Un elenco che, a spanne, non può escludere davvero nessuna delle partecipanti (forse a eccezione di Alba Berlino e Asvel) a un torneo che vede il budget medio investito dalle diverse compagini in progressivo aumento, sebbene a fine stagione le spese restino superiori ai ricavi per il movimento: che, per quest’ultima condizione, vedrà l’introduzione dalla stagione 2027/2028 del salary cap e della luxury tax, ovvero il tetto agli stipendi e la salata tassa per chi lo sfori, capisaldi del sistema americano che si propone di mettere tutte le squadre in una stessa condizione di competitività.
Rinvigorire l’interesse
Certo, le zone d’ombra nell’applicazione di queste due novità e nella transizione di queste tre stagioni che porteranno alla modifica sono diverse, ma quello che resta chiaro è il significato di fondo: preservare con regolamentazioni ancora più stringenti la caratteristica che in questi anni più di tutti ha rinvigorito l’interesse verso l’Eurolega, rendendola stagione dopo stagione sempre più emozionante: la caratteristica descritta fedelmente dal motto che la accompagna da qualche anno, “Every Game Matters”, ovvero “ogni partita conta”, contraltare alla critica mossa spesso alla Nba, dove diverse gare della stagione regolare sono affrontate con meno trasporto dai giocatori e viste dagli addetti ai lavori solo come gare che, in vista di una migliore posizione al draft in proiezione futura, è meglio perdere.

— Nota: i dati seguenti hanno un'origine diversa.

Lemma scan_absence scope :
  ValidateCoverageScope scope = None ->
  exists o, coverage_scan scope [absence_row scope] (scan_start scope) = Ok o /\
    co_observed o = true /\ complete (co_result o) = unbound_result scope.
Proof.
  intros Hv. unfold absence_row, unbound_result, scope_known, scope_status, db_status. cbn.
  destruct (scope_kinds scope Hv) as [[Hk _]|Hk]; unfold scanSpaceCoverageRow; rewrite Hk; cbn.
  - destruct (tenant_row db (cs_TenantID scope)) as [row|] eqn:E; cbn;
      [rewrite (tenant_row_id _ _ _ E), streqb_refl|];
      unfold coverage_add, scan_start; cbn; rewrite Hk; cbn; by eexists.
  - unfold coverage_add, scan_start. cbn. rewrite Hk. cbn. by eexists.
Qed.

Lemma tenant_facts_valid scope ws state whole :
  ValidateCoverageScope scope = None ->
  validateCoverageTenant {| cr_Scope := scope; cr_TenantKnown := scope_known scope;
    cr_TenantStatus := scope_status scope; cr_State := state; cr_Complete := whole;
    cr_Witnesses := ws |} = None.
Proof.
  intros Hv. unfold validateCoverageTenant, scope_known, scope_status, db_status. cbn.
  destruct (scope_kinds scope Hv) as [[Hk _]|Hk]; rewrite Hk; cbn; [|done].
  by destruct (tenant_row db (cs_TenantID scope)).
Qed.

Lemma map_NoDup_perm {A K} (key : A -> K) (l k : list A) :
  l ≡ₚ k -> NoDup (map key k) -> NoDup (map key l).
Proof. intros Hp. by rewrite (Permutation_map key Hp). Qed.

Lemma scope_witnesses_valid scope :
  ValidateCoverageScope scope = None ->
  coverageWitnesses (bound_result scope (map witness (scope_list scope)))
    (map witness (scope_list scope)) ∅ ∅ ∅ = None.
Proof.
  intros Hv. pose proof (scope_list_perm scope Hv) as Hp.
  apply coverageWitnesses_spec. split; [|split; [|split; [|split; [|split]]]].
  - intros w (s & -> & Hs)%list_elem_of_fmap. destruct (scope_list_elem scope s Hv Hs) as [Hin Hsc].
    destruct (witness_facts s Hin) as (Hb & _). unfold validateCoverageWitness.
    rewrite (witness_valid s Hin), Hb. cbn. destruct (scope_kinds scope Hv) as [[Hk _]|Hk]; rewrite Hk; [|done].
    destruct (witness_scope scope s Hin Hsc Hk) as (-> & -> & ->).
    by rewrite !streqb_refl, eqb_reflx.
  - rewrite map_map. apply (map_NoDup_perm _ _ _ Hp), (NoDup_map_filter space_bucket_key), Hi.
  - intros w _. apply not_elem_of_empty.
  - assert (map w_space (map witness (scope_list scope)) = map space_key (scope_list scope)) as ->.
    { rewrite map_map. apply map_ext_in. intros s Hs. apply list_elem_of_In in Hs.
      destruct (scope_list_elem scope s Hv Hs) as [Hin _].
      destruct (witness_facts s Hin) as (_ & Hid & _). unfold w_space. by rewrite Hid. }
    apply (map_NoDup_perm _ _ _ Hp), NoDup_map_filter, Hi.
  - intros w _. apply not_elem_of_empty.
  - split; [done|].
    intros w w' (s & -> & _)%list_elem_of_fmap (s' & -> & _)%list_elem_of_fmap.
    unfold witness, observed. cbn. by intros ->.
Qed.

Lemma ProbeSpaceCoverage_run scope :
  ValidateCoverageScope scope = None ->
  ProbeSpaceCoverage None db scope =
  Ok (match scope_list scope with
      | [] => unbound_result scope
      | l => bound_result scope (map witness l)
      end) /\
  ValidateCoverageObservation scope
    (match scope_list scope with
     | [] => unbound_result scope
     | l => bound_result scope (map witness l)
     end) = None.
Proof.
  intros Hv. set (r := match scope_list scope with [] => _ | _ => _ end).
  assert (ValidateCoverageObservation scope r = None) as Hval.
  { pose proof (scope_witnesses_valid scope Hv) as Hw. unfold ValidateCoverageObservation, ValidateCoverageResult.
    unfold r. destruct (scope_list scope) as [|s l]; unfold bound_result, unbound_result, scanned, complete in *;
      cbn [cr_Scope co_result] in *; rewrite Hv, tenant_facts_valid by done; cbn [andThen].
    - cbn. by rewrite bool_decide_eq_true_2.
    - unfold validateCoverageWitnesses. cbn [cr_Witnesses cr_Scope cr_TenantKnown cr_TenantStatus cr_State cr_Complete] in *.
      rewrite Hw. cbn. by rewrite bool_decide_eq_true_2. }
  split; [|done]. unfold ProbeSpaceCoverage. rewrite Hv. cbn [checked res_bind query].
  fold (scope_rows scope). rewrite scope_rows_spaces by done. unfold scanSpaceCoverage. fold (scan_start scope).
  pose proof (fun s => scope_list_elem scope s Hv) as Hel.
  unfold r in *. clear r. destruct (scope_list scope) as [|s l].
  - destruct (scan_absence scope Hv) as (o & -> & Ho & Hr). cbn [res_bind]. rewrite Ho. cbn [negb].
    by rewrite Hr, Hval.
  - rewrite scan_bound by done. cbn [res_bind co_observed scanned negb].
    change (complete _) with (bound_result scope (map witness (s :: l))). by rewrite Hval.
Qed.
End Coverage.

(** On every reachable database the coverage probe answers every valid scope.  Its
    answer is complete and well formed; its witnesses are exactly the spaces of the
    scope (of the tenant, or of all tenants), each with its bucket, id and current
    revision and none twice; and it reports the scope as unbound exactly when it has no
    space. *)
Theorem ProbeSpaceCoverage_exact `{UUIDLaws} d db scope :
  spaces_reachable d db -> ValidateCoverageScope scope = None ->
  exists r, ProbeSpaceCoverage None db scope = Ok r /\ ValidateCoverageObservation scope r = None /\
    cr_Complete r = true /\
    map (fun w => (br_TenantID w, br_Bucket w, br_SpaceID w, br_Revision w)) (cr_Witnesses r) ≡ₚ
    map (fun s => (sp_tenant_id s, sp_backing_bucket s, sp_id s, sp_revision s))
      (List.filter (in_scope scope) (db_spaces db)) /\
    (cr_State r = CoverageUnbound <-> List.filter (in_scope scope) (db_spaces db) = []).
Proof.
  intros Hi%spaces_reachable_inv Hv. destruct (ProbeSpaceCoverage_run db Hi scope Hv) as [Hrun Hval].
  pose proof (scope_list_perm db scope Hv) as Hp. pose proof (fun s => scope_list_elem db scope s Hv) as Hel.
  eexists. split; [exact Hrun|]. split; [exact Hval|]. clear Hrun Hval.
  destruct (scope_list db scope) as [|s l] eqn:E.
  - apply Permutation_nil in Hp as ->. done.
  - split; [done|]. split.
    + rewrite <- (Permutation_map _ Hp). cbn [bound_result complete scanned co_result cr_Witnesses].
      rewrite map_map. erewrite map_ext_in; [done|]. intros x Hx. apply list_elem_of_In in Hx.
      destruct (Hel x Hx) as [Hin _]. destruct (witness_facts db Hi x Hin) as (_ & -> & -> & _). done.
    + split; [done|]. intros Hn. rewrite Hn in Hp. by apply Permutation_sym, Permutation_nil in Hp.
Qed.

Lemma ProbeSpaceCoverage_exact_witness :
  exists r, @ProbeSpaceCoverage SpacesExample.uuids None SpacesExample.db2
              {| cs_Kind := CoverageGlobal; cs_TenantID := "" |} = Ok r /\
    cr_Complete r = true /\ cr_State r <> CoverageUnbound.
Proof.
  set (scope := {| cs_Kind := CoverageGlobal; cs_TenantID := "" |}).
  assert (ValidateCoverageScope scope = None) as Hv by reflexivity.
  destruct (@ProbeSpaceCoverage_exact SpacesExample.uuids SpacesExample.uuid_laws dialectSQLite
    SpacesExample.db2 scope SpacesExample.reach2 Hv) as (r & Hr & _ & Hc & _ & Hs).
  exists r. split; [exact Hr|]. split; [exact Hc|]. intros Hu. apply Hs in Hu. vm_compute in Hu. discriminate Hu.
Defined.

Pensiero che invece è lontanissimo dalle varie partecipanti al torneo europeo: per poter alzare la coppa nelle Final Four a fine maggio, non si può lasciare nulla lungo il percorso e, nelle arene casalinghe sempre tanto calde così come in quelle in cui si è ospiti, ugualmente ostili, immergersi nella competizione così come i fan sfegatati, spesso in grado di creare atmosfere da brividi nel corso dei match.
D’altro canto, c’è una ragione se la colonna sonora caratteristica della competizione esalta un attaccamento al gioco quasi mistico, mettendo in risalto l’ormai celebre “Devotion”.